Soviet Ambassador to Burma
- In office 1 June 1985 – 22 August 1990
- Preceded by: Vladimir Kuznetsov
- Succeeded by: Vadim Shabalin [ru]

Soviet Ambassador to Mongolia
- In office 18 February 1983 – 4 April 1985
- Preceded by: Aleksandr Smirnov (born 1912) [ru]
- Succeeded by: Konstantin Fomichenko [ru]

Chairman of the Physical Culture and Sports Committee of the Soviet Union
- In office June 1968 – 12 January 1983
- Preceded by: Yuri Mashin [ru]
- Succeeded by: Marat Gramov [ru]

First Secretary of the Komsomol
- In office 25 March 1959 – 12 June 1968
- Preceded by: Vladimir Semichastny
- Succeeded by: Yevgeny Tyazhelnikov

Personal details
- Born: 19 January 1929 Moscow, Soviet Union
- Died: 7 October 1993 (aged 64) Moscow, Russia
- Resting place: Kuntsevo Cemetery, Moscow
- Party: CPSU
- Alma mater: SCOLIPE

= Sergei Pavlov (politician) =

Sergei Pavlovich Pavlov (Сергей Павлович Павлов) (19 January 1929 – 7 October 1993) was a Soviet youth leader, hardline politician and diplomat.

== Career ==
Sergey Pavlov was born in Rzhev into a family of a peasant father and a noble mother. His maternal grandfather, Nikolai Timofeevich Vasiliev, graduated from the St. Petersburg Conservatory and worked as a conductor. Maternal grandmother Glafira Sergeevna Pylaeva came from a hereditary family of clergymen. His paternal grandfather, Pyotr Pavlov was captured by the Germans during the First World War, and learnt how to make confectionary while he was a prisoner of war. Sergei's father, Pavel Pavlov, was the choirmaster in Rzhev, and his mother was a pianist. Sergei and his mother were evacuated after the German invasion in 1941, while his father organised a choir on the front line. After his return, Sergei went to an agricultural college in Rzhev, and then the Moscow Institute of Physical Education, where he was appointed secretary of the Komsomol (Communist Youth League) committee. He worked as a full-time Komsomol official for seven years, and in 1959 was appointed the First Secretary of Komsomol, the youngest holder of that office in 25 years. In October 1961, he was made a member of the Central Committee of the Communist Party of the Soviet Union.

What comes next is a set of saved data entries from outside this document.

Definition mangle_name (n : string) : string := to_string (Z.of_nat (String.length n)) +:+ n.
Definition mangle_pointee (p : pointee) : string :=
  match p with
  | PBasic c => String c EmptyString
  | PNamed n => mangle_name n
  end.
Fixpoint mangle_arg (a : karg) : string :=
  match a with
  | KBasic c => String c EmptyString
  | KPointer q p => String "P" (match q with Some c => String c (mangle_pointee p) | None => mangle_pointee p end)
  | KSubst seq => String "S" (seq +:+ "_")
  | KQualified q a => String q (mangle_arg a)
  end.
Definition mangle (n : string) (l : list karg) : string :=
  "_Z" +:+ mangle_name n +:+ (match l with [] => "v"%string | _ => foldr (λ a s, mangle_arg a +:+ s) EmptyString l end).

Fixpoint is_pointer (a : karg) : bool :=
  match a with
  | KBasic _ => false
  | KPointer _ _ | KSubst _ => true
  | KQualified _ a => is_pointer a
  end.

(** Names are identifiers: not empty, not starting with a digit. *)
Definition ident (n : string) : Prop :=
  match n with
  | String c _ => is_digit c = false
  | EmptyString => False
  end.
Fixpoint karg_ok (a : karg) : Prop :=
  match a with
  | KBasic c => c ∈ basic
  | KPointer q p =>
      match q with Some c => c ∈ qualifiers | None => True end ∧
      match p with PBasic c => c ∈ basic | PNamed n => ident n end
  | KSubst seq => has_char "_" seq = false
  | KQualified q a => q ∈ qualifiers ∧ karg_ok a
  end.

(** ** Lemmas: names *)

Lemma read_digits_mono s : ∀ acc, 0 ≤ acc → acc ≤ fst (read_digits acc s).
Proof.
  induction s as [|c s IH]; intros acc Ha; cbn; [lia|]. destruct (is_digit c) eqn:Hd; cbn; [|lia].
  unfold is_digit in Hd. etransitivity; [|apply IH]; lia.
Qed.

Lemma advance_eq i n : i + n < 2 ^ 31 → advance i n = Ok (i + n).
Proof. intros H. unfold advance. by rewrite (proj2 (Z.ltb_lt _ _)). Qed.

Lemma read_digits_length s : ∀ acc, (String.length (snd (read_digits acc s)) ≤ String.length s)%nat.
Proof.
  induction s as [|c s IH]; intros acc; cbn; [lia|]. destruct (is_digit c); cbn; [|lia].
  etransitivity; [apply IH|]. lia.
Qed.

Lemma read_skip_digits s : ∀ acc i,
  0 ≤ acc → fst (read_digits acc s) + 48 < 2 ^ 31 →
  i + Z.of_nat (String.length s) < 2 ^ 31 →
  read_skip acc i s =
    Ok (fst (read_digits acc s),
        i + (Z.of_nat (String.length s) - Z.of_nat (String.length (snd (read_digits acc s)))),
        snd (read_digits acc s)).
Proof.
  induction s as [|c s IH]; intros acc i Ha Hb Hi; cbn in *; [do 3 f_equal; lia|].
  destruct (is_digit c) eqn:Hd; cbn [fst snd String.length]; [|do 3 f_equal; lia].
  unfold is_digit in Hd. pose proof (read_digits_mono s (acc * 10 + (char_code c - 48)) ltac:(lia)).
  rewrite (proj2 (Z.ltb_lt _ _)) by lia. rewrite advance_eq by lia. cbn [mbind res_bind].
  replace (acc * 10 + char_code c - 48) with (acc * 10 + (char_code c - 48)) by lia.
  rewrite IH by lia. do 3 f_equal. lia.
Qed.

Lemma str_drop_app n s : str_drop (String.length n) (n +:+ s) = s.
Proof. induction n as [|c n IH]; [rewrite string_app_nil_l; by destruct s|]. by rewrite string_app_cons. Qed.

(** A name and its length: the parser is behind the number, and then behind the name. *)
Lemma name_skipped n post i :
  ident n → 0 ≤ i → i + Z.of_nat (String.length (mangle_name n +:+ post)) < 2 ^ 31 - 48 →
  (∃ d s, mangle_name n +:+ post = String (digit_char d) s ∧ 0 ≤ d < 10) ∧
  ('(skip, i, r) ← read_skip 0 i (mangle_name n +:+ post);
   i ← advance i skip;
   Ok (i, str_drop (Z.to_nat skip) r)) = Ok (i + Z.of_nat (String.length (mangle_name n)), post).
Proof.
  intros Hc H0 Hl. unfold mangle_name in *. rewrite string_app_assoc in *.
  destruct (read_to_string (Z.of_nat (String.length n)) (n +:+ post)) as [Hh Hr]; [lia| |].
  { intros x s. destruct n as [|c n]; [done|]. rewrite string_app_cons. by intros [= -> _]. }
  split; [done|]. rewrite !string_length_app in *.
  rewrite read_skip_digits; [|lia|rewrite Hr; cbn [fst]; lia|rewrite !string_length_app; lia].
  rewrite Hr. cbn [fst snd mbind res_bind]. rewrite !string_length_app.
  rewrite advance_eq by lia. cbn [mbind res_bind]. rewrite Nat2Z.id, str_drop_app. do 2 f_equal. lia.
Qed.

Lemma one_of_true c l : c ∈ l → one_of c l = true.
Proof.
  intros Hc. unfold one_of. apply existsb_exists. exists c. split; [by apply list_elem_of_In|apply Ascii.eqb_refl].
Qed.

Lemma digit_not_qualifier d : 0 ≤ d < 10 → one_of (digit_char d) qualifiers = false ∧ one_of (digit_char d) basic = false.
Proof.
  intros Hd. assert (d = 0 ∨ d = 1 ∨ d = 2 ∨ d = 3 ∨ d = 4 ∨ d = 5 ∨ d = 6 ∨ d = 7 ∨ d = 8 ∨ d = 9) as H by lia.
  by repeat (destruct H as [->|H]; [by vm_compute|]); subst.
Qed.

Lemma basic_not_qualifier c : c ∈ basic → one_of c qualifiers = false.
Proof. unfold basic. rewrite !elem_of_cons, elem_of_nil. intros [->|[->|[->|[->|[]]]]]; reflexivity. Qed.

(** What follows a pointer type is what is left. *)
Lemma pointee_mangled p post i :
  match p with PBasic c => c ∈ basic | PNamed n => ident n end → 0 ≤ i →
  i + Z.of_nat (String.length (mangle_pointee p +:+ post)) < 2 ^ 31 - 48 →
  match mangle_pointee p +:+ post with
  | String c r =>
      if one_of c basic then i ← advance i 1; Ok (i, r)
      else if is_digit c then
        '(skip, i, r) ← read_skip 0 i (mangle_pointee p +:+ post);
        i ← advance i skip;
        Ok (i, str_drop (Z.to_nat skip) r)
      else abort
  | EmptyString => abort
  end = Ok (i + Z.of_nat (String.length (mangle_pointee p)), post).
Proof.
  intros Hp H0 Hl. destruct p as [c|n]; cbn [mangle_pointee] in *.
  - rewrite string_app_cons, string_app_nil_l in *. rewrite one_of_true by done. cbn [String.length] in *.
    rewrite advance_eq by lia. done.
  - destruct (name_skipped n post i Hp H0 Hl) as [(d & s & Hs & Hd) Hr]. rewrite Hs in *.
    destruct (digit_not_qualifier d Hd) as [_ ->]. rewrite digit_char_is_digit by done. exact Hr.
Qed.
(* ===== verification/KernelDump.v ===== *)
(** * Dumped kernels: writing, loading and combining the files (cava/samples/cudart.dump.c,
      cava/samples/cudart.opt.c, tools/dump_combinator/dump_combinator.cpp)

    For every fat binary the dump has the binary, a file with the name and the argument sizes of
    each of its kernels, and in one common file the registrations of its kernels; a zero size
    separates the registrations of different fat binaries.  Files are their bytes, a descriptor is
    what is left to be read; a [read] at the end of a file leaves the variable as it was. *)

From S2P Require Import Prelude CString Fatbin.
Local Open Scope Z_scope.

(** ** [struct fatbin_function] *)

Record kernel_arg := mk_karg { is_handle : Z; arg_size : Z }.
Record fatbin_function := mk_ff {
  argc : Z;
  args : list kernel_arg;
  cufunc : Z;
  hostfunc : Z;
  module_ : Z
}.

Definition arg_bytes (a : kernel_arg) : list Z := le_bytes 1 (is_handle a) ++ [0; 0; 0] ++ le_bytes 4 (arg_size a).
Definition sizeof_fatbin_function : nat := 232.
Definition function_bytes (f : fatbin_function) : list Z :=
  le_bytes 4 (argc f) ++ mjoin (arg_bytes <$> args f) ++ [0; 0; 0; 0] ++
  le_bytes 8 (cufunc f) ++ le_bytes 8 (hostfunc f) ++ le_bytes 8 (module_ f).

Definition arg_of_bytes (l : list Z) : kernel_arg := mk_karg (le_num (slice 0 1 l)) (le_num (slice 4 4 l)).
Definition function_of_bytes (l : list Z) : fatbin_function :=
  mk_ff (signed 32 (le_num (slice 0 4 l)))
    ((λ i, arg_of_bytes (slice (4 + 8 * i) 8 l)) <$> seq 0 MAX_KERNEL_ARG)
    (le_num (slice 208 8 l)) (le_num (slice 216 8 l)) (le_num (slice 224 8 l)).

Definition function_wf (f : fatbin_function) : Prop :=
  in_srange 32 (argc f) ∧ length (args f) = MAX_KERNEL_ARG ∧
  Forall (λ a, in_range 8 (is_handle a) ∧ in_range 32 (arg_size a)) (args f) ∧
  in_range 64 (cufunc f) ∧ in_range 64 (hostfunc f) ∧ in_range 64 (module_ f).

Pavlov was a protégé and ally of Alexander Shelepin, who was appointed head of Komsomol shortly before the death of Joseph Stalin, and was the head of the KGB at the time when Pavlov took over control of Komosomol. Unlike Shelepin, Pavlov was not involved in the coup that removed Nikita Khrushchev from power in 1964, because he was in Tokyo for the Olympic Games at the time, but he was part of the faction that opposed the relaxing of censorship and de-Stalinisation initiated by Khrushchev.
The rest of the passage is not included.